Toute l’histoire de M. Truffaut n’est que cela et, si l’on en tirait une philosophie, je crois qu’on dépasserait l’intention de l’auteur. M. Glesener nous a conté cette histoire sans nous inviter à nulle conclusion dogmatique. Un bonhomme a vécu ainsi. Fallait-il qu’on le sût ? Oui : nous ne sommes que trop portés à regarder seulement, dans la nature, les sites extraordinaires et, dans l’humanité, les destinées prodigieuses. C’est la raison pour laquelle, en général, nous n’avons pas une idée juste de la nature et de l’humanité. Un bonhomme a vécu ainsi : et c’est un fait ; évitons l’erreur de mépriser les plus simples faits. Et puis, le plus simple bonhomme qui arrive au terme de ses jours, et qui probablement n’a guère médité, a pourtant résolu maints problèmes, que posent les métaphysiciens et qu’ils ne résolvent pas. S’il aboutit à quelque bonheur, la solution que son exemple recommande n’est-elle pas digne ; d’estime ? et, s’il n’a nui, en outre, à personne, qui n’aimerait à l’imiter ? Truffaut, d’ailleurs, s’est tracassé longtemps. La niaiserie de son tracas ne doit pas faire illusion : et un tracas en vaut un autre, dans l’immense inutilité des aventures individuelles. Dus à l’éternel oubli, nous réussissons, en cultivant notre manie à l’âge de l’activité, un peu plus tard notre jardin, à oublier cette misère de notre condition mortelle, ici-bas.

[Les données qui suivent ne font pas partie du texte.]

Definition compress (h : list Z) (block : list Z) : list Z :=
  let w := schedule (block_words block) in
  let v := fold_left round (combine K w) h in
  map (fun p => add32 (fst p) (snd p)) (combine h v).

Definition digest_words (msg : list Z) : list Z :=
  fold_left compress (chunks 64 (pad msg)) H0.

(** [hashlib.sha256(msg).digest()] *)
Definition digest (msg : list Z) : list Z :=
  flat_map (be_bytes 4) (digest_words msg).

Definition hex_digit (n : Z) : ascii :=
  if n <? 10 then chr (48 + n) else chr (87 + n).

Definition hex_byte (b : Z) : str := [hex_digit (Z.shiftr b 4); hex_digit (Z.land b 15)].

(** [hashlib.sha256(msg).hexdigest()] *)
Definition hexdigest (msg : list Z) : str := flat_map hex_byte (digest msg).

End Sha256.

(** [hashlib.sha256(s.encode()).hexdigest()] *)
Definition sha256_hex (s : str) : str := Sha256.hexdigest (encode s).

(** ** Python values, exceptions and containers *)

Inductive exn := IndexError | KeyError | ZeroDivisionError.

Inductive result (A : Type) := Ok (a : A) | Raise (e : exn).
Arguments Ok {A} a.
Arguments Raise {A} e.

Definition bind {A B} (r : result A) (k : A -> result B) : result B :=
  match r with
  | Ok a => k a
  | Raise e => Raise e
  end.

Declare Scope py_scope.
Delimit Scope py_scope with py.
Notation "x <- c ;; k" := (bind c (fun x => k))
  (at level 61, c at next level, right associativity) : py_scope.
Local Open Scope py_scope.

(** [for x in xs: acc = body(acc, x)], stopping at the first exception. *)
Fixpoint for_each {A S} (body : S -> A -> result S) (xs : list A) (acc : S)
  : result S :=
  match xs with
  | [] => Ok acc
  | x :: xs' => acc' <- body acc x ;; for_each body xs' acc'
  end.

Definition len {A} (l : list A) : Z := Z.of_nat (List.length l).

(** [l[i]]: a negative index counts from the end; out of range raises. *)
Definition getitem {A} (l : list A) (i : Z) : result A :=
  let j := if i <? 0 then i + len l else i in
  if (0 <=? j) && (j <? len l)
  then match nth_error l (Z.to_nat j) with
       | Some x => Ok x
       | None => Raise IndexError
       end
  else Raise IndexError.

(** A slice bound: negative bounds count from the end, then the bound is
    clamped to the list. *)
Definition clamp {A} (l : list A) (i : Z) : nat :=
  let j := if i <? 0 then i + len l else i in
  Z.to_nat (Z.max 0 (Z.min j (len l))).

(** [l[start:stop]] *)
Definition slice {A} (l : list A) (start stop : Z) : list A :=
  let a := clamp l start in
  let b := clamp l stop in
  firstn (b - a) (skipn a l).

(** The values held in a question record: a string or a list of strings. *)
Inductive pyval :=
| PStr (s : str)
| PList (l : list str).

(** A [dict] with string keys, in insertion order. *)
Definition dict := list (str * pyval).

Fixpoint dict_get (d : dict) (k : str) : result pyval :=
  match d with
  | [] => Raise KeyError
  | (k', v) :: d' => if str_eqb k' k then Ok v else dict_get d' k
  end.

Definition keys (d : dict) : list str := map fst d.

(** ** The parser of [generate_python_code] *)

Definition MULTIPLE_CHOICE : str := s2l "Multiple Choice".

Definition K_QUESTION : str := s2l "question".
Definition K_OPTIONS : str := s2l "options".
Definition K_ANSWER_HASH : str := s2l "answer_hash".

(** The body of the loop over the lines: [parsed_questions] before the
    line, [parsed_questions] after it. *)
Definition parse_line (quiz_type : str) (parsed_questions : list dict)
  (line : str) : result (list dict) :=
  if negb (truthy (strip line)) then Ok parsed_questions
  else
    let parts := map strip (split COMMA line) in
    if str_eqb quiz_type MULTIPLE_CHOICE then
      if len parts <? 3 then Ok parsed_questions
      else
        q_text <- getitem parts 0 ;;
        let options := slice parts 1 (-1) in
        answer <- getitem parts (-1) ;;
        Ok (parsed_questions ++
            [[(K_QUESTION, PStr q_text);
              (K_OPTIONS, PList options);
              (K_ANSWER_HASH, PStr (sha256_hex (lower answer)))]])
    else
      if len parts <? 2 then Ok parsed_questions
      else
        q_text <- getitem parts 0 ;;
        answer <- getitem parts 1 ;;
        Ok (parsed_questions ++
            [[(K_QUESTION, PStr q_text);
              (K_ANSWER_HASH, PStr (sha256_hex (lower answer)))]]).

(** Lines 66-89: the whole loop. *)
Definition parse_questions (quiz_type questions_text : str)
  : result (list dict) :=
  for_each (parse_line quiz_type) (split LF (strip questions_text)) [].

(** ** [repr] of the parsed questions *)

Definition SQUOTE : ascii := chr 39.
Definition DQUOTE : ascii := chr 34.
Definition BACKSLASH : ascii := chr 92.

(** [str.isprintable] on one code point: the controls, DEL, U+0080..U+00A0
    and the soft hyphen U+00AD are not printable. *)
Definition isprintable (c : ascii) : bool :=
  let n := ord c in
  negb ((n <? 32) || ((127 <=? n) && (n <=? 160)) || (n =? 173)).

Definition repr_char (quote c : ascii) : str :=
  if Ascii.eqb c quote || Ascii.eqb c BACKSLASH then [BACKSLASH; c]
  else if ord c =? 9 then s2l "\t"
  else if ord c =? 10 then s2l "\n"
  else if ord c =? 13 then s2l "\r"
  else if negb (isprintable c) then s2l "\x" ++ Sha256.hex_byte (ord c)
  else [c].

(** [repr(s)]: single quotes, unless the string holds a single quote and
    no double quote. *)
Definition repr_str (s : str) : str :=
  let quote :=
    if existsb (Ascii.eqb SQUOTE) s && negb (existsb (Ascii.eqb DQUOTE) s)
    then DQUOTE else SQUOTE in
  [quote] ++ flat_map (repr_char quote) s ++ [quote].

(** [sep.join(items)] *)
Fixpoint join (sep : str) (items : list str) : str :=
  match items with
  | [] => []
  | [x] => x
  | x :: rest => x ++ sep ++ join sep rest
  end.

Definition repr_list (items : list str) : str :=
  s2l "[" ++ join (s2l ", ") items ++ s2l "]".

Definition repr_val (v : pyval) : str :=
  match v with
  | PStr s => repr_str s
  | PList l => repr_list (map repr_str l)
  end.

Definition repr_dict (d : dict) : str :=
  s2l "{" ++
  join (s2l ", ") (map (fun kv => repr_str (fst kv) ++ s2l ": " ++ repr_val (snd kv)) d)
  ++ s2l "}".
(** The resources declared under an id, in the order of the
    configuration; how many there are; and the one that stands for the
    id, which is the last. *)
Definition declared (c : Config) (id : string) : list Resource :=
  filter (λ r, Id r = id) (Resources c).

Definition occurrences (c : Config) (id : string) : nat :=
  length (declared c id).

Definition effective (c : Config) (id : string) : option Resource :=
  last (declared c id).

(** [violation c e]: the configuration has a violation whose message is
    [e]. *)
Inductive violation (c : Config) : error → Prop :=
  | unknown_root_key k :
      k ∈ unknownKeys c →
      violation c ("Unknown root level key: " +:+ k)
  | variable_of_unknown_type v :
      v ∈ cVariables c →
      (Type_of v).1 = VariableTypeUnknown →
      violation c ("Variable '" +:+ vName v +:+ "': must be string or mapping")
  | variable_with_interpolation v :
      v ∈ cVariables c →
      (Type_of v).1 ≠ VariableTypeUnknown →
      Walk_interpolations (Default (Type_of v).2) = (true, None) →
      violation c ("Variable '" +:+ vName v
                   +:+ "': cannot contain interpolations")
  | unknown_variable source name key :
      refers c source (UserVariable name key) →
      (∀ v, v ∈ cVariables c → vName v ≠ name) →
      violation c (source +:+ ": unknown variable referenced: " +:+ name)
  | repeated_resource id :
      (2 ≤ occurrences c id)%nat →
      violation c (id +:+ ": resource repeated multiple times")
  | count_below_one id r :
      effective c id = Some r →
      Count r < 1 →
      violation c (id +:+ ": count must be greater than or equal to 1")
  | missing_dependency id r d :
      effective c id = Some r →
      d ∈ DependsOn r →
      effective c d = None →
      violation c (id +:+ ": resource depends on non-existent resource '"
                   +:+ d +:+ "'")
  | unknown_resource source type name multi key :
      refers c source (ResourceVariable type name multi key) →
      effective c (type +:+ "." +:+ name) = None →
      violation c (source +:+ ": unknown resource '" +:+ (type +:+ "." +:+ name)
                   +:+ "' referenced in variable " +:+ key)
  | missing_index source type name key r :
      refers c source (ResourceVariable type name false key) →
      effective c (type +:+ "." +:+ name) = Some r →
      1 < Count r →
      violation c (source +:+ ": variable '" +:+ key
                   +:+ "' must specify index for multi-count "
                   +:+ "resource " +:+ (type +:+ "." +:+ name))
  | invalid_output o k :
      o ∈ Outputs c →
      is_Some (Raw (oRawConfig o) !! k) →
      k ≠ "value" →
      violation c (oName o +:+ ": output should only have 'value' field").
(** * Verification scene of the Mi Band NFC writer

    A shallow embedding of [miband_nfc_scene_verify.c]: the sector reader
    with key fallback and bounded retry, the bulk read, the block
    comparison and the scene's event handlers.

    Conventions of the embedding.
    - C integers are [Z]; the [uint32_t] counters of the tracker wrap at
      [2^32], the [uint64_t] key masks at [2^64], [uint8_t] arguments at
      [2^8].
    - The static [verify_tracker], the application object and the queue of
      the view dispatcher form one [World], threaded through a state monad.
    - Every call that leaves the scene (radio driver, delays, GUI, scene
      manager, notifications) is appended to the [trace] of the world, in
      program order.  The radio driver is a function of the trace so far
      and of the call, so a reply may depend on everything that happened
      before.
    - [FURI_LOG_x] lines only write to the debug console and are left out.
    - The types of [miband_nfc_i.h] and of the card library that the scene
      uses (key types, error codes, poller events, custom events) are
      written with the constructors the source names. *)

From Stdlib Require Import ZArith List Bool String Lia DecimalString.
From Stdlib.Strings Require Import Byte.
From stdpp Require Import base list.
Import ListNotations.
Local Open Scope string_scope.
Local Open Scope list_scope.
Local Open Scope Z_scope.

(** ** The card image *)

Inductive MfClassicKeyType := MfClassicKeyTypeA | MfClassicKeyTypeB.

Inductive MfClassicType := MfClassicTypeMini | MfClassicType1k | MfClassicType4k.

Cette conclusion n’est pas gaie. D’ailleurs, cette conclusion, M. Glesener ne l’a point formulée. Elle se dégage du roman toute seule comme, de la réalité, naît une opinion d’allégresse ou de mélancolie. M. Glesener se content » ; de peindre [ce qu’il a sous les yeux. Mais, dissimulé même, le sentiment du peintre, on l’aperçoit. Ceci le révèle : la manière du peintre change selon que, toujours attentif, il copie l’humanité ou la nature. L’humanité, il la peint de couleurs vives et crues, sans douceur ; ni les détails ne sont arrangés avec complaisance, ni les nuances ne sont ménagées avec gentillesse. La nature, il la peint de couleurs ravissantes, avec un souci de grâce et de poésie. Ce contraste, qui trahit sa pensée, il le marque très fortement. Par exemple, dans cette fête de village où le meilleur des archers a reçu, pour prix de sa victoire, le régulateur en cuivre découpé de Truffaut, les gens se démènent. Chez le bourgmestre, on boit et l’on danse. Les hommes, que le grand air a excités, que les libations fréquentes ont exaltés, se mettent en bras de chemise… « L’ébriété moussa dans les cerveaux. Des refrains polissons, entamés en sourdine, furent tout à coup vociférés. Une ronde s’organisa : les mains se joignirent et la sarabande déferla dans le corridor, — parmi les allées du jardin, sur la grande route baignée par la nuit close. La brise glissait sur les champs de ténèbres, tiède, subtile, amollissante. Une lueur douce tombait du ciel… » Au décès de Tranquilin Mazurel, ses camarades acceptent la corvée de veiller le corps, la première nuit. L’oisiveté leur pèse et la majesté de la mort ne leur impose pas. Ils échangent des propos malins et libertins. Ils font un piquet, sans scrupule, et lampent de petits verres de cognac. Ils ont la plus mauvaise tenue… « Ils trinquèrent, heureux, épanouis en une béatitude discrète. Minuit sonna aux clochers voisins. Du temps s’écoula. L’odeur des cires en feu affadissait l’atmosphère : on entr’ouvrit une croisée… » Et, la croisée ouverte, apparaît la nature, dans le silence et la paix de la nuit : « Le ciel était pur, la lune brillait au-dessus des toits… » L’humanité vulgaire et sotte, et qui fait scandale dans la beauté innocente de la nature, telle est la vision que M. Glesener nous propose avec une insistance persuasive ; telle est sa double vision de la réalité.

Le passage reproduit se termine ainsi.